■ Task item
Copy each line of the data that has "apply" in it.

■ Stored data

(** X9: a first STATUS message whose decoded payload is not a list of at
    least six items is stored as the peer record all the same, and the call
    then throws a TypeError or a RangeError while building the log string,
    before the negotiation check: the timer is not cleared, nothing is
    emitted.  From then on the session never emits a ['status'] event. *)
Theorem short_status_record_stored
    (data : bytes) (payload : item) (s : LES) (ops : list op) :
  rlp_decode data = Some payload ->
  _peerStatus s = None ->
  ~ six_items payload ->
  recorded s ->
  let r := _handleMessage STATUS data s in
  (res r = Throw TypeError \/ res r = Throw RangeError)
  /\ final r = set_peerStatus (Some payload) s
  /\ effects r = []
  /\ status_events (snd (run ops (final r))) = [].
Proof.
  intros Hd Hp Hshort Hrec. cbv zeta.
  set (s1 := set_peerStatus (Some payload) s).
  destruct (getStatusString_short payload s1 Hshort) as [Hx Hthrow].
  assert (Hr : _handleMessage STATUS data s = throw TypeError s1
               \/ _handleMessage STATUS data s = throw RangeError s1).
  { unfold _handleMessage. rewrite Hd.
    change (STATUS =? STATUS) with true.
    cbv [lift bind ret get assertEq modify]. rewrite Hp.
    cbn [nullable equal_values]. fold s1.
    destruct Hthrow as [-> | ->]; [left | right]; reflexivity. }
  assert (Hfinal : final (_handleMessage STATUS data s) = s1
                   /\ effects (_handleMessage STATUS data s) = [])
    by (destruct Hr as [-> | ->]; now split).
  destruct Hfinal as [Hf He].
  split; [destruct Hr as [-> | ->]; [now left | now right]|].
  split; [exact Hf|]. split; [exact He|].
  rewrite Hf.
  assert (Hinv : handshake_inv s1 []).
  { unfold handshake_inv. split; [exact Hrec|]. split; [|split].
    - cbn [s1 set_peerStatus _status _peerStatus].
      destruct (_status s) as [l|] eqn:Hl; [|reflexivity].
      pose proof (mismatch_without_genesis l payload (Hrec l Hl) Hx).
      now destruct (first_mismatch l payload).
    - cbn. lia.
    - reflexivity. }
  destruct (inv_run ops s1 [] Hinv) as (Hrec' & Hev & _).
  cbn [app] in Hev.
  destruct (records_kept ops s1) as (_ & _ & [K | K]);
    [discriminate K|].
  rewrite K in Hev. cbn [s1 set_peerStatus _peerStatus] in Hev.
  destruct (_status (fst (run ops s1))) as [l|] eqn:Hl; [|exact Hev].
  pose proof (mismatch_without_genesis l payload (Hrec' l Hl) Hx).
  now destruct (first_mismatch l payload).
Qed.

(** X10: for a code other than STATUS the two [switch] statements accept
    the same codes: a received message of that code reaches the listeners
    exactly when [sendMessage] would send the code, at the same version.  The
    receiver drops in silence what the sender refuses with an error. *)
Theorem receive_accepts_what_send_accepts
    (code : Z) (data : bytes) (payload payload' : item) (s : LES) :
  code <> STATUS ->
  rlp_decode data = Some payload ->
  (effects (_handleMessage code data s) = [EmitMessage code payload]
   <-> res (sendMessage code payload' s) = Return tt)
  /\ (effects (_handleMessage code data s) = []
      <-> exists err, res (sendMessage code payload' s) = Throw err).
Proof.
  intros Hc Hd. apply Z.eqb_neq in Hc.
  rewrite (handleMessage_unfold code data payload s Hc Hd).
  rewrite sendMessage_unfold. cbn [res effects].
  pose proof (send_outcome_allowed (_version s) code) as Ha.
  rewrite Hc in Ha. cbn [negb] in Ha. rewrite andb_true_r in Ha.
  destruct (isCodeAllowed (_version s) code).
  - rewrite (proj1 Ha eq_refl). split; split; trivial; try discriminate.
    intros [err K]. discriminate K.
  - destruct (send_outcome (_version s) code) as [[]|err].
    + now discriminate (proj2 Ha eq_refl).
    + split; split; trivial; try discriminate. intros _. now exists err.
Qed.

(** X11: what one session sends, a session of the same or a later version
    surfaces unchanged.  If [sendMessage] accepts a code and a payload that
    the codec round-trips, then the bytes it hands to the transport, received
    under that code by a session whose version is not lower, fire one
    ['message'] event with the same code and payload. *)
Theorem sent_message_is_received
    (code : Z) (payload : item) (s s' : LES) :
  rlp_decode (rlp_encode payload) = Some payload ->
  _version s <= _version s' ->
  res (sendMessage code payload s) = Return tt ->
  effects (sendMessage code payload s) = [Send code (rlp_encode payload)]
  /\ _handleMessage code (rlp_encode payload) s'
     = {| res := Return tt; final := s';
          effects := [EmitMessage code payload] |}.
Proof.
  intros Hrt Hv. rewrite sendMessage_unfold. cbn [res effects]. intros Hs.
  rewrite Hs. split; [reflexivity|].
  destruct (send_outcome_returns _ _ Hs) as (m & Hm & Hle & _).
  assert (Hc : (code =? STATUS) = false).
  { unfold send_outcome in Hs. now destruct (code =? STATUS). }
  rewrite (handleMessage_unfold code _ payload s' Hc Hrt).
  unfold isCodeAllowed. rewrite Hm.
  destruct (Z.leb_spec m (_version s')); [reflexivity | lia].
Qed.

---

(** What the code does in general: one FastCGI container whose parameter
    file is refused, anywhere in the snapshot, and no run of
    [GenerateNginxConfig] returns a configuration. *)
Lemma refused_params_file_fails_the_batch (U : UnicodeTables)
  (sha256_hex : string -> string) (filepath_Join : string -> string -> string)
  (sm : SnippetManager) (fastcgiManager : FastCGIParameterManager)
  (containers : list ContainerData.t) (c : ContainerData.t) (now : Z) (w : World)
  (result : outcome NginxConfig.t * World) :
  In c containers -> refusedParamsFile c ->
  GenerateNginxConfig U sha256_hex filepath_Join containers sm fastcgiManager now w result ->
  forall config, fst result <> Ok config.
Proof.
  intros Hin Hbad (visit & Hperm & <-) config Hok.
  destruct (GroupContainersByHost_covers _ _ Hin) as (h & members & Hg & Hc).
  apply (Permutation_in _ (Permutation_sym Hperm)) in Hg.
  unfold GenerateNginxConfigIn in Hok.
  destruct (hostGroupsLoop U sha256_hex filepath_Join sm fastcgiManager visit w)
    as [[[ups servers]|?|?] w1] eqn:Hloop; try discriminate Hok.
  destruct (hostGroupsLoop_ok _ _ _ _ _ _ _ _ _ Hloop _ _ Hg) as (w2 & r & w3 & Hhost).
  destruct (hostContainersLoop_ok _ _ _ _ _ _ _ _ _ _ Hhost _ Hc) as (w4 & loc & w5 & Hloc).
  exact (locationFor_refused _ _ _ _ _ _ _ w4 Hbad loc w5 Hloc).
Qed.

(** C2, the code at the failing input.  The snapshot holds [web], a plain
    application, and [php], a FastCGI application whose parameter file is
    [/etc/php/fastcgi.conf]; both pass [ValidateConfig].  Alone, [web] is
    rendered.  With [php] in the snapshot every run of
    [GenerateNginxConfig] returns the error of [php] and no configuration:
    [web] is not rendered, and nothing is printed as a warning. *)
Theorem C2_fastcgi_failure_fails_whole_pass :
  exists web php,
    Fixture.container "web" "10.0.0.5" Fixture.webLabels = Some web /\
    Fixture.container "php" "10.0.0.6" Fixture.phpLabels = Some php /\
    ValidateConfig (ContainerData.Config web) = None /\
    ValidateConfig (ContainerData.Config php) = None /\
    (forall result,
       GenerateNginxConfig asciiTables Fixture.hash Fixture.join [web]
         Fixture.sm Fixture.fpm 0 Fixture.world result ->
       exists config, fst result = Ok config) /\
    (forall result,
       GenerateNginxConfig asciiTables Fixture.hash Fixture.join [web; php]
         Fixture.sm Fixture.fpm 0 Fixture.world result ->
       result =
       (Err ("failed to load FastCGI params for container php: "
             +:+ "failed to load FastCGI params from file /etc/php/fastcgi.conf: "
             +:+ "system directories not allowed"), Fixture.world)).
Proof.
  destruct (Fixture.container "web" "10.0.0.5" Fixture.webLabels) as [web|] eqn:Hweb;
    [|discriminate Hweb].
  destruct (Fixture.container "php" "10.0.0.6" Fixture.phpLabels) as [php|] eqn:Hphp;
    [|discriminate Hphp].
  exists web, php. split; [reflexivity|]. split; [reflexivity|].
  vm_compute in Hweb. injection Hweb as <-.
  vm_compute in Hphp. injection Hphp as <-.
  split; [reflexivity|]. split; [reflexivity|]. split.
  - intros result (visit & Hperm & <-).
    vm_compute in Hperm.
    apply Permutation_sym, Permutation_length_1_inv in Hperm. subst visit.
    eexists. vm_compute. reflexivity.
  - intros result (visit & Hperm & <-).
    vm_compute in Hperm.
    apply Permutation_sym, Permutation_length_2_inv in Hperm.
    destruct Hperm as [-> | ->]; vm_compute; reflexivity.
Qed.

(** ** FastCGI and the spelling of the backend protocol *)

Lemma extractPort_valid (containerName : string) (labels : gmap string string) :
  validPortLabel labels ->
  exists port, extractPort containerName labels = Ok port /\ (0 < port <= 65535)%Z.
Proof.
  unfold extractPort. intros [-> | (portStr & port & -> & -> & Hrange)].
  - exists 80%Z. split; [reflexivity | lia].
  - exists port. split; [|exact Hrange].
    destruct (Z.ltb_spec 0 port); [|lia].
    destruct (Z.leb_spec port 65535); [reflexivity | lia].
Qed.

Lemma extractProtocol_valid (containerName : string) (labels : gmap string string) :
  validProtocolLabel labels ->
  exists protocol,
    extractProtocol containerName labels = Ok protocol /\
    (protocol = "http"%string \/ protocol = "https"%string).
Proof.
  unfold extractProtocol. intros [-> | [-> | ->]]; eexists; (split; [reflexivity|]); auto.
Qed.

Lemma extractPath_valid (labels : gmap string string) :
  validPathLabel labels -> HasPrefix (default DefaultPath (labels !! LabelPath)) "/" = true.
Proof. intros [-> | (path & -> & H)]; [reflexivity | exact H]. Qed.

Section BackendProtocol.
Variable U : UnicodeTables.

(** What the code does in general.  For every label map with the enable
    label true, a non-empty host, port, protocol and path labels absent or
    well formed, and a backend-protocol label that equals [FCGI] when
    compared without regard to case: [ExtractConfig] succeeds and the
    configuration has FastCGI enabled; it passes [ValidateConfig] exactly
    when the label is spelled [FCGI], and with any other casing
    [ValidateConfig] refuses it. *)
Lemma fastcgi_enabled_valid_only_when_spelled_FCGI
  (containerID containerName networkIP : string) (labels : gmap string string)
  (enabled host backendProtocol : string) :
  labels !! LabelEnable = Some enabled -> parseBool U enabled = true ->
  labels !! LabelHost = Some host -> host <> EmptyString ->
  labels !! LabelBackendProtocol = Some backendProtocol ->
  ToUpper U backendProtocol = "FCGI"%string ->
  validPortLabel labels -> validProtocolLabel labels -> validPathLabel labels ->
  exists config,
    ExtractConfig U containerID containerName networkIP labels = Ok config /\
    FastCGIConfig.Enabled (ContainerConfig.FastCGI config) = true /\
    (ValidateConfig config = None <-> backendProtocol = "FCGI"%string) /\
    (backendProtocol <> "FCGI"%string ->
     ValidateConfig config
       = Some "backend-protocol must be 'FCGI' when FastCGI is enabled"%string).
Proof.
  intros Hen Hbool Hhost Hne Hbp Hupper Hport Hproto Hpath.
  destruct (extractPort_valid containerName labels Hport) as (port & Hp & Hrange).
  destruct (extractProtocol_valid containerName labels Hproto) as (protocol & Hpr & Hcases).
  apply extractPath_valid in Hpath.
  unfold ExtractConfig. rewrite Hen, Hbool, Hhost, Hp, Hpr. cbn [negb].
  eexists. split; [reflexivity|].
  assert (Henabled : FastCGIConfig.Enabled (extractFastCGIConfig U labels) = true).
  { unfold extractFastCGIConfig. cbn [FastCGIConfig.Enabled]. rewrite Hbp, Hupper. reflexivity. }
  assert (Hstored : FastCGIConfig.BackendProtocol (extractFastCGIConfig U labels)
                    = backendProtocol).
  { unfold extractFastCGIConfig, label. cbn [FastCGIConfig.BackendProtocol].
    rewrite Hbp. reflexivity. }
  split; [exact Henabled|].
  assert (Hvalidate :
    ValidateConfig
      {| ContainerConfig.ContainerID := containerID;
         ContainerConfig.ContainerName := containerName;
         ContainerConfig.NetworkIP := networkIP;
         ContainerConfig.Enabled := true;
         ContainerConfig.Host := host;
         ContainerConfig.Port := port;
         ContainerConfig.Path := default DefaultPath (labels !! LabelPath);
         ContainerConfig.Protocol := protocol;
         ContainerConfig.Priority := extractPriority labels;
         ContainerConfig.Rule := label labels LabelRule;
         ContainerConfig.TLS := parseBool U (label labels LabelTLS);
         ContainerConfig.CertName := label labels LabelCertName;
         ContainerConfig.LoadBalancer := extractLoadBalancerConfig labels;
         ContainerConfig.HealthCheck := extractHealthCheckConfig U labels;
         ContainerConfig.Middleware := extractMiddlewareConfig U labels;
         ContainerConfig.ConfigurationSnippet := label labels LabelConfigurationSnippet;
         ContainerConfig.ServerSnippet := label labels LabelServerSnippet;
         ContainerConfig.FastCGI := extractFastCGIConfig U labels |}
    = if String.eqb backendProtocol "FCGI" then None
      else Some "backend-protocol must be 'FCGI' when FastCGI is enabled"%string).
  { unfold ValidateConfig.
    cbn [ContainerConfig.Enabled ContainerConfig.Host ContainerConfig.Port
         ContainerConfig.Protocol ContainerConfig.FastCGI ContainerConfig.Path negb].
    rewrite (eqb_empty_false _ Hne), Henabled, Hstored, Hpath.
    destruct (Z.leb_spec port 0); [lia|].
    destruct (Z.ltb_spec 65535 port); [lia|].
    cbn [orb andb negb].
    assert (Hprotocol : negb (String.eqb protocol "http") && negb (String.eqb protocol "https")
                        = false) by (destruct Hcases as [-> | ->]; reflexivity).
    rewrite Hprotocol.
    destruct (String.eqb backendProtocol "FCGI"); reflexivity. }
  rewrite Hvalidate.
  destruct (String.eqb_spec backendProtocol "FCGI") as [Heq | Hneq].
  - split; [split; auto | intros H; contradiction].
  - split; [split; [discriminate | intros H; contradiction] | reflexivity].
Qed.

--

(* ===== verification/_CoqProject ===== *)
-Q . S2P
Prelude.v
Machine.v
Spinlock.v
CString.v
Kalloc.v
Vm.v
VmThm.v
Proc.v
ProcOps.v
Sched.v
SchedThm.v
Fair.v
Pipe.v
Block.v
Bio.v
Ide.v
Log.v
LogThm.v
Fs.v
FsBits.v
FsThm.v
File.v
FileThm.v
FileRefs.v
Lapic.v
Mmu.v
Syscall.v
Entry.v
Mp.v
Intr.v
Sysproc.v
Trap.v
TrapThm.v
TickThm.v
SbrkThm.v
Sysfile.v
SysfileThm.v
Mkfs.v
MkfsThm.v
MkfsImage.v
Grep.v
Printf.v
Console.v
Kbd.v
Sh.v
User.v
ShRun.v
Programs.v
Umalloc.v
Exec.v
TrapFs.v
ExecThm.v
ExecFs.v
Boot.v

■ Answer below
  intros Hc Hd. apply Z.eqb_neq in Hc.
  apply (Permutation_in _ (Permutation_sym Hperm)) in Hg.
    apply Permutation_sym, Permutation_length_1_inv in Hperm. subst visit.
    apply Permutation_sym, Permutation_length_2_inv in Hperm.
  apply extractPath_valid in Hpath.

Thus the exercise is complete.